_Problem description_. All of the data below is to be printed again exactly.

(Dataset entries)
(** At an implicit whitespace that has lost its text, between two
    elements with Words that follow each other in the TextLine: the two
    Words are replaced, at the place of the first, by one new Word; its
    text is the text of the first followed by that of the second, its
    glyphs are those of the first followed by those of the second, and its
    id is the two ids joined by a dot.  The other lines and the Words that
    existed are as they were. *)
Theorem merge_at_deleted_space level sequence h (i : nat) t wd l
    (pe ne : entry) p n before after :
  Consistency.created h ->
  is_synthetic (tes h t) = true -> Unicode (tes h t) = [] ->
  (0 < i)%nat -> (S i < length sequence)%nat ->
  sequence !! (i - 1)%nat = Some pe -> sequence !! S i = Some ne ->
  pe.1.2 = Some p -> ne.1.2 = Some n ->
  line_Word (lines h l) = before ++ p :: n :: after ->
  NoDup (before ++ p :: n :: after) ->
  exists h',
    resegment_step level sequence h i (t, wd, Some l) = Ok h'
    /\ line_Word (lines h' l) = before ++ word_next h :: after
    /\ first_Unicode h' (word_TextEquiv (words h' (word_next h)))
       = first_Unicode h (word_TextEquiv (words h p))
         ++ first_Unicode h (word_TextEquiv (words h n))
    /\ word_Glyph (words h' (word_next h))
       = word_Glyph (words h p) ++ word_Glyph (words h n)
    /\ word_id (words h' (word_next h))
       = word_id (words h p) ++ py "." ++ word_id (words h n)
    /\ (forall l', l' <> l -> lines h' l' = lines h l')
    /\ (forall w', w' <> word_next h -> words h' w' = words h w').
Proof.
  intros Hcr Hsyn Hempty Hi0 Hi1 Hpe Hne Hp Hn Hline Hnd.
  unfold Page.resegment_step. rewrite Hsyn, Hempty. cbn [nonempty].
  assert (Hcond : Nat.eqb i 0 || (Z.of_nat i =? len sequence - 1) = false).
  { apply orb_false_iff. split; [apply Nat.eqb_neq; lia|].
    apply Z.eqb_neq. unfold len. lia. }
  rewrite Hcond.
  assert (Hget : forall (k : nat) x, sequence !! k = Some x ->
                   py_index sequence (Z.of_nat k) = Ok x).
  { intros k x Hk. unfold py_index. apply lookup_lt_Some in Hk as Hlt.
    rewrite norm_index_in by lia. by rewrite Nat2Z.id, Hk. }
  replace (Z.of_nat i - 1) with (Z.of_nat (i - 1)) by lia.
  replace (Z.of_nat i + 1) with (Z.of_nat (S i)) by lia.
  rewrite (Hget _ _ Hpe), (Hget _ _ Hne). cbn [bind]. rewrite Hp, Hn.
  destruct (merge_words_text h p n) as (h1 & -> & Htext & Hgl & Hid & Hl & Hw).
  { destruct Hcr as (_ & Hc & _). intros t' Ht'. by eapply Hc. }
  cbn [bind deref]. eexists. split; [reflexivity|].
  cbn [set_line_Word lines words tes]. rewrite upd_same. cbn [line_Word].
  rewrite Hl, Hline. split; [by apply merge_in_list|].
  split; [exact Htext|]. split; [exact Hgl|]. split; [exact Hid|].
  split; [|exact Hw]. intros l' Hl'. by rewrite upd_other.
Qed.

_Task output_.
(** At an implicit whitespace that has lost its text, between two
    elements with Words that follow each other in the TextLine: the two
    Words are replaced, at the place of the first, by one new Word; its
    text is the text of the first followed by that of the second, its
    glyphs are those of the first followed by those of the second, and its
    id is the two ids joined by a dot.  The other lines and the Words that
    existed are as they were. *)
Theorem merge_at_deleted_space level sequence h (i : nat) t wd l
    (pe ne : entry) p n before after :
  Consistency.created h ->
  is_synthetic (tes h t) = true -> Unicode (tes h t) = [] ->
  (0 < i)%nat -> (S i < length sequence)%nat ->
  sequence !! (i - 1)%nat = Some pe -> sequence !! S i = Some ne ->
  pe.1.2 = Some p -> ne.1.2 = Some n ->
  line_Word (lines h l) = before ++ p :: n :: after ->
  NoDup (before ++ p :: n :: after) ->
  exists h',
    resegment_step level sequence h i (t, wd, Some l) = Ok h'
    /\ line_Word (lines h' l) = before ++ word_next h :: after
    /\ first_Unicode h' (word_TextEquiv (words h' (word_next h)))
       = first_Unicode h (word_TextEquiv (words h p))
         ++ first_Unicode h (word_TextEquiv (words h n))
    /\ word_Glyph (words h' (word_next h))
       = word_Glyph (words h p) ++ word_Glyph (words h n)
    /\ word_id (words h' (word_next h))
       = word_id (words h p) ++ py "." ++ word_id (words h n)
    /\ (forall l', l' <> l -> lines h' l' = lines h l')
    /\ (forall w', w' <> word_next h -> words h' w' = words h w').
Proof.
  intros Hcr Hsyn Hempty Hi0 Hi1 Hpe Hne Hp Hn Hline Hnd.
  unfold Page.resegment_step. rewrite Hsyn, Hempty. cbn [nonempty].
  assert (Hcond : Nat.eqb i 0 || (Z.of_nat i =? len sequence - 1) = false).
  { apply orb_false_iff. split; [apply Nat.eqb_neq; lia|].
    apply Z.eqb_neq. unfold len. lia. }
  rewrite Hcond.
  assert (Hget : forall (k : nat) x, sequence !! k = Some x ->
                   py_index sequence (Z.of_nat k) = Ok x).
  { intros k x Hk. unfold py_index. apply lookup_lt_Some in Hk as Hlt.
    rewrite norm_index_in by lia. by rewrite Nat2Z.id, Hk. }
  replace (Z.of_nat i - 1) with (Z.of_nat (i - 1)) by lia.
  replace (Z.of_nat i + 1) with (Z.of_nat (S i)) by lia.
  rewrite (Hget _ _ Hpe), (Hget _ _ Hne). cbn [bind]. rewrite Hp, Hn.
  destruct (merge_words_text h p n) as (h1 & -> & Htext & Hgl & Hid & Hl & Hw).
  { destruct Hcr as (_ & Hc & _). intros t' Ht'. by eapply Hc. }
  cbn [bind deref]. eexists. split; [reflexivity|].
  cbn [set_line_Word lines words tes]. rewrite upd_same. cbn [line_Word].
  rewrite Hl, Hline. split; [by apply merge_in_list|].
  split; [exact Htext|]. split; [exact Hgl|]. split; [exact Hid|].
  split; [|exact Hw]. intros l' Hl'. by rewrite upd_other.
Qed.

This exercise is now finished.